■ **Exercise instructions**: Search the data for the string "memory" and extract every line where it appears.

Top of Material for this exercise

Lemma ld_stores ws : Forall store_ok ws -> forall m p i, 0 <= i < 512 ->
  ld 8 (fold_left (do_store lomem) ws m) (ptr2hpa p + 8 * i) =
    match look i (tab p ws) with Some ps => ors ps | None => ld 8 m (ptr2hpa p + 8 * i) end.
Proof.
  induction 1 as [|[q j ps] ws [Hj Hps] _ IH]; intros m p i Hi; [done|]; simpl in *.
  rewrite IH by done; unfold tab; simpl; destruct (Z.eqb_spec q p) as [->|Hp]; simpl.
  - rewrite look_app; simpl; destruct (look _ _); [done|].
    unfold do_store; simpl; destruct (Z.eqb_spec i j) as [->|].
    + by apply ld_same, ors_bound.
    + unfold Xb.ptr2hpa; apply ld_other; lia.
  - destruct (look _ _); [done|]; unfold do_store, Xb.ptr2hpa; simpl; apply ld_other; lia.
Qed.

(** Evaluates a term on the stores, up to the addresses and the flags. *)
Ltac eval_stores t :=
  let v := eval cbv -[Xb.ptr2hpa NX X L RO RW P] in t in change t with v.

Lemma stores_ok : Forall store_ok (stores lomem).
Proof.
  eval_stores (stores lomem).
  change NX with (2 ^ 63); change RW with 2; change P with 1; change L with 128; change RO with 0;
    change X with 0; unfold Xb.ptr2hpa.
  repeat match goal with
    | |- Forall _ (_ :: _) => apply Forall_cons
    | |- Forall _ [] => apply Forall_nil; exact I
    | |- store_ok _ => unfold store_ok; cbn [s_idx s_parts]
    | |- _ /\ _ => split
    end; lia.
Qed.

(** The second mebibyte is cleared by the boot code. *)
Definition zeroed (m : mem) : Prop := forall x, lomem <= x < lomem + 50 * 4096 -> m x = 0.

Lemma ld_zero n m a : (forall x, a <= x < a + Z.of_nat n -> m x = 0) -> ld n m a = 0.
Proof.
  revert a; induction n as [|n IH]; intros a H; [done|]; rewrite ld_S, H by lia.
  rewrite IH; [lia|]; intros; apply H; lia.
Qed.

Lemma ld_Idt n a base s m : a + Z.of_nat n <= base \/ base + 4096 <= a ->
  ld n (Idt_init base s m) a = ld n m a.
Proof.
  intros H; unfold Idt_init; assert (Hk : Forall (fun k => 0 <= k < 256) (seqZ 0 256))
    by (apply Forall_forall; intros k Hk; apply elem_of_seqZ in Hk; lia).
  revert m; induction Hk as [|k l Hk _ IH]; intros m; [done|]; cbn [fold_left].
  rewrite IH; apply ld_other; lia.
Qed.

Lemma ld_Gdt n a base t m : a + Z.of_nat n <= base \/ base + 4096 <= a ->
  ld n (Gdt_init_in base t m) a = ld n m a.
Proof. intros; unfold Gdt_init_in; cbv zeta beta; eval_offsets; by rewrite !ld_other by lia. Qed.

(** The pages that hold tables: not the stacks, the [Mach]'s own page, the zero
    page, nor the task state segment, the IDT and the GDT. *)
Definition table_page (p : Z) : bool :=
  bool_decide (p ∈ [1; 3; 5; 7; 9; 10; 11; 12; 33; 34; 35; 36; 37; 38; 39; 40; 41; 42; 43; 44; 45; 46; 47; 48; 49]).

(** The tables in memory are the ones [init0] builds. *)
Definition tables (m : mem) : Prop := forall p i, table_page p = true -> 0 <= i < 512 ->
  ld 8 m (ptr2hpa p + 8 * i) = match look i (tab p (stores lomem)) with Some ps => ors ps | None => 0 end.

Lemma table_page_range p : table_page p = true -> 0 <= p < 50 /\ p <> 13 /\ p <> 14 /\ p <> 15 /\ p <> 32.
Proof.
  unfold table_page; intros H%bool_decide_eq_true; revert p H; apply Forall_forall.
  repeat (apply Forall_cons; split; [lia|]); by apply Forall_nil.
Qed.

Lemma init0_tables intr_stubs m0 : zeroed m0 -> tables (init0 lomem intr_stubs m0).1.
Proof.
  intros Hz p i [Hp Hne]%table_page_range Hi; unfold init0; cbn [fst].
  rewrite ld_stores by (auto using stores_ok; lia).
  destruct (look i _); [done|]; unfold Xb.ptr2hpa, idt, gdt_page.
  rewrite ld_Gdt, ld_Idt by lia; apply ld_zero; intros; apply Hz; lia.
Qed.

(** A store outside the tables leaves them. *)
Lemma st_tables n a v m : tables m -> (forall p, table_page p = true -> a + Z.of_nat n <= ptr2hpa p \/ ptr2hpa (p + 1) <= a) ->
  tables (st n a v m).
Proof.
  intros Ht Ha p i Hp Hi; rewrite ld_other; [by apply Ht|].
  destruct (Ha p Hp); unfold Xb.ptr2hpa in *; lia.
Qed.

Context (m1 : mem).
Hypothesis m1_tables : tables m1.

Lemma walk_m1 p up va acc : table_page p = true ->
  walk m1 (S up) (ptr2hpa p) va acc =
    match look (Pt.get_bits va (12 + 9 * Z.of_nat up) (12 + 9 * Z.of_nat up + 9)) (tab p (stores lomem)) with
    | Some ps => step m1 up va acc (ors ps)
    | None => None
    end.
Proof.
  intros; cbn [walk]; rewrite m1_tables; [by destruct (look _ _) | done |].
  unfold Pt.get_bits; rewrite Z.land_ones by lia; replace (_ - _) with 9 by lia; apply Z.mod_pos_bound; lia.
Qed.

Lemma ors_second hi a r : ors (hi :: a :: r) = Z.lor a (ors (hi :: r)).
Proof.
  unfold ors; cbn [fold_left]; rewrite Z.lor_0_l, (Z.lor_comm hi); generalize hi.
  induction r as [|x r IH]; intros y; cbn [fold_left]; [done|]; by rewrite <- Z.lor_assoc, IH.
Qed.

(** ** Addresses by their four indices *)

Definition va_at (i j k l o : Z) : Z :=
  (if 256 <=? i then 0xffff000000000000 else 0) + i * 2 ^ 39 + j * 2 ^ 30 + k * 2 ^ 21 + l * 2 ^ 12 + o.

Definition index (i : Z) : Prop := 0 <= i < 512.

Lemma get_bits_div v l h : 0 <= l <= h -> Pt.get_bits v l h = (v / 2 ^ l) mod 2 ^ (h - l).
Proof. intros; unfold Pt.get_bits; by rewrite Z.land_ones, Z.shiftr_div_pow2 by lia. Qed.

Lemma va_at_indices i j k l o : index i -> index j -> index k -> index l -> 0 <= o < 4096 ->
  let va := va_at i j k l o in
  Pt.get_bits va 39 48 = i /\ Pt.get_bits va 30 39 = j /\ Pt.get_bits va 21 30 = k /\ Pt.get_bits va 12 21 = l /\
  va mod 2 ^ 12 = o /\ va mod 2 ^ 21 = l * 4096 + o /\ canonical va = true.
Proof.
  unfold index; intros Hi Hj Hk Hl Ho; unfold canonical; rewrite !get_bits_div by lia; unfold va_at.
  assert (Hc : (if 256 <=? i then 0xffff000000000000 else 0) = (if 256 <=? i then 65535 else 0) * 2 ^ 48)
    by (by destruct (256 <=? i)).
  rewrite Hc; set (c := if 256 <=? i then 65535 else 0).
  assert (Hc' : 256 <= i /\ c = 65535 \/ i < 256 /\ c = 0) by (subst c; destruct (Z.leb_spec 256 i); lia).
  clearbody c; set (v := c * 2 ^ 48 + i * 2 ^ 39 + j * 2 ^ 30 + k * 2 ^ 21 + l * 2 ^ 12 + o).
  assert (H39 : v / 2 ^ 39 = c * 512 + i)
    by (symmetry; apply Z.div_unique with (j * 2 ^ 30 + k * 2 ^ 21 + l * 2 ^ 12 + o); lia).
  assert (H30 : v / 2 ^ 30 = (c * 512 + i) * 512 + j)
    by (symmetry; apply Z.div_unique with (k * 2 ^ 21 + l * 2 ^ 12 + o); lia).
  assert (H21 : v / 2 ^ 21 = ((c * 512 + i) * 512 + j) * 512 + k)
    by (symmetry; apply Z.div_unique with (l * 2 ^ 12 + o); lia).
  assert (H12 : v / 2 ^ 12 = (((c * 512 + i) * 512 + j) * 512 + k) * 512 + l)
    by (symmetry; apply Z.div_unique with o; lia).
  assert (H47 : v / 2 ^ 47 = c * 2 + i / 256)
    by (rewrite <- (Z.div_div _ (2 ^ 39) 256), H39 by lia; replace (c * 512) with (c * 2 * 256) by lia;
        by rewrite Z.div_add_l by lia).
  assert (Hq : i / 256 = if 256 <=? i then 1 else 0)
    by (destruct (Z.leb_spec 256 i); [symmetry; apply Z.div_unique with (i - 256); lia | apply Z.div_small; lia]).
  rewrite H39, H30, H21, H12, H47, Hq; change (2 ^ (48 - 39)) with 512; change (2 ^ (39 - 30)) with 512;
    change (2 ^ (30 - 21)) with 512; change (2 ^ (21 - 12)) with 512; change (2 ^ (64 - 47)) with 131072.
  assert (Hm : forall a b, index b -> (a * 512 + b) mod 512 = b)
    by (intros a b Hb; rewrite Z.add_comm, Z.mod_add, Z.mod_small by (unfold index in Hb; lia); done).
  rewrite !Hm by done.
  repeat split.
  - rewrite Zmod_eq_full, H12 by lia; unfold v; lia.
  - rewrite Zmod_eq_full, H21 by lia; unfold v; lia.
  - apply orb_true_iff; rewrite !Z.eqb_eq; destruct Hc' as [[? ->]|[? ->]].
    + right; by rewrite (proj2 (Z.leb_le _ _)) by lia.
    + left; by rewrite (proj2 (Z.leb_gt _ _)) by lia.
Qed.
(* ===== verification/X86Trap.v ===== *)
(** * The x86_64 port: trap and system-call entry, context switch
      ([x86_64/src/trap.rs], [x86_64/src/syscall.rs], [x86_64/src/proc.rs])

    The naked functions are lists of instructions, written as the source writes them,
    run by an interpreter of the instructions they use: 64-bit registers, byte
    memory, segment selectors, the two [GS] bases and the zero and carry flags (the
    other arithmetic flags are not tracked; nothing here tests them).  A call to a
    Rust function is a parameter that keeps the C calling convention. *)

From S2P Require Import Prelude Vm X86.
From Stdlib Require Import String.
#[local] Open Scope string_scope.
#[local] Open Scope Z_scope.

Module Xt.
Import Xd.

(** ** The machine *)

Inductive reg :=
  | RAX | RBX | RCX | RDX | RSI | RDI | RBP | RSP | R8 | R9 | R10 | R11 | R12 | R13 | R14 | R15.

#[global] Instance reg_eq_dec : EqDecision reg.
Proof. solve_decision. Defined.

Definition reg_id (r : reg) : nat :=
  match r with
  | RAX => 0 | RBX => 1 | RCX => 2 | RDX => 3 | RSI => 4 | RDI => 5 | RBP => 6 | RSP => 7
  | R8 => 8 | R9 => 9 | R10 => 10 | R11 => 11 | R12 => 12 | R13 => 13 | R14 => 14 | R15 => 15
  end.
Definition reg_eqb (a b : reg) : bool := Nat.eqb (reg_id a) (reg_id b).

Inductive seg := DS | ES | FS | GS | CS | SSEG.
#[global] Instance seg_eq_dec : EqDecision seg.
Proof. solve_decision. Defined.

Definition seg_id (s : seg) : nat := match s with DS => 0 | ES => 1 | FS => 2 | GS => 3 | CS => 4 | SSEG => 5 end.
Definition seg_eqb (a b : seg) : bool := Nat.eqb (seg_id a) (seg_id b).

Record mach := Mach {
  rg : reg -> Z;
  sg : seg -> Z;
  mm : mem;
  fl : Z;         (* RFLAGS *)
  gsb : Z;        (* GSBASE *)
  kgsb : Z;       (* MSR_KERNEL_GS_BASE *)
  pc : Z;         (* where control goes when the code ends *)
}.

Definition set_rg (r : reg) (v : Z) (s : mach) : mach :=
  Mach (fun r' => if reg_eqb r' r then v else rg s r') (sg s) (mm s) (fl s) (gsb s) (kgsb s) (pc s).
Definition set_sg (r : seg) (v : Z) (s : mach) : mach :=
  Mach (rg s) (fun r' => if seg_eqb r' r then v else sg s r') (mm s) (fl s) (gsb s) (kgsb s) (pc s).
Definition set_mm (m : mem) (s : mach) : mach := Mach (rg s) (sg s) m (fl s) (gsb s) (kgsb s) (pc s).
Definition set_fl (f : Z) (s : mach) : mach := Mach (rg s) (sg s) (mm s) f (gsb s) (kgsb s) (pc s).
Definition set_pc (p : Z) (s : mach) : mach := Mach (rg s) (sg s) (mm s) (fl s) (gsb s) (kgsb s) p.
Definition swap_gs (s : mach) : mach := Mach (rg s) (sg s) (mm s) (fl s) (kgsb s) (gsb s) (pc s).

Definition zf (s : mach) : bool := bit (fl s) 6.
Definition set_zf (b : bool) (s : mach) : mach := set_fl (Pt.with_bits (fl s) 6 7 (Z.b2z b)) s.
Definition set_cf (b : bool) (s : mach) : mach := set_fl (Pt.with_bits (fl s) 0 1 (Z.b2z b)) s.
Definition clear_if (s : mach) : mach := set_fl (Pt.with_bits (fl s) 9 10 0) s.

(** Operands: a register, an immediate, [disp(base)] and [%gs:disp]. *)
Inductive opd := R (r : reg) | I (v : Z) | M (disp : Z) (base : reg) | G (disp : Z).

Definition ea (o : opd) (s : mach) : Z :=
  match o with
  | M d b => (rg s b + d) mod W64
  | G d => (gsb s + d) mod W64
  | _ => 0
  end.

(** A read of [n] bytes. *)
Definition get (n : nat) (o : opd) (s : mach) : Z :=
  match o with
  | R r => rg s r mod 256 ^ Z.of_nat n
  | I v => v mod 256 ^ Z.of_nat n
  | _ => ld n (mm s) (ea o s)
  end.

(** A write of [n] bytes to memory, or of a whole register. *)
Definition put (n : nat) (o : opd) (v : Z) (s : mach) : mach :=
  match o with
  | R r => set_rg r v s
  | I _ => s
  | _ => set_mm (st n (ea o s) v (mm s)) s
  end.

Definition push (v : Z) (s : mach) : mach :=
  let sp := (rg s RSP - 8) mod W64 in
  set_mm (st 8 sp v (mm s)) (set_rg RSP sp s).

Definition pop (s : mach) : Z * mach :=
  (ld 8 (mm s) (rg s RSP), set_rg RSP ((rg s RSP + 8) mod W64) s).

Bottom of Material for this exercise

■ **Exercise solution**:
(** The tables in memory are the ones [init0] builds. *)
    memory, segment selectors, the two [GS] bases and the zero and carry flags (the
(** A write of [n] bytes to memory, or of a whole register. *)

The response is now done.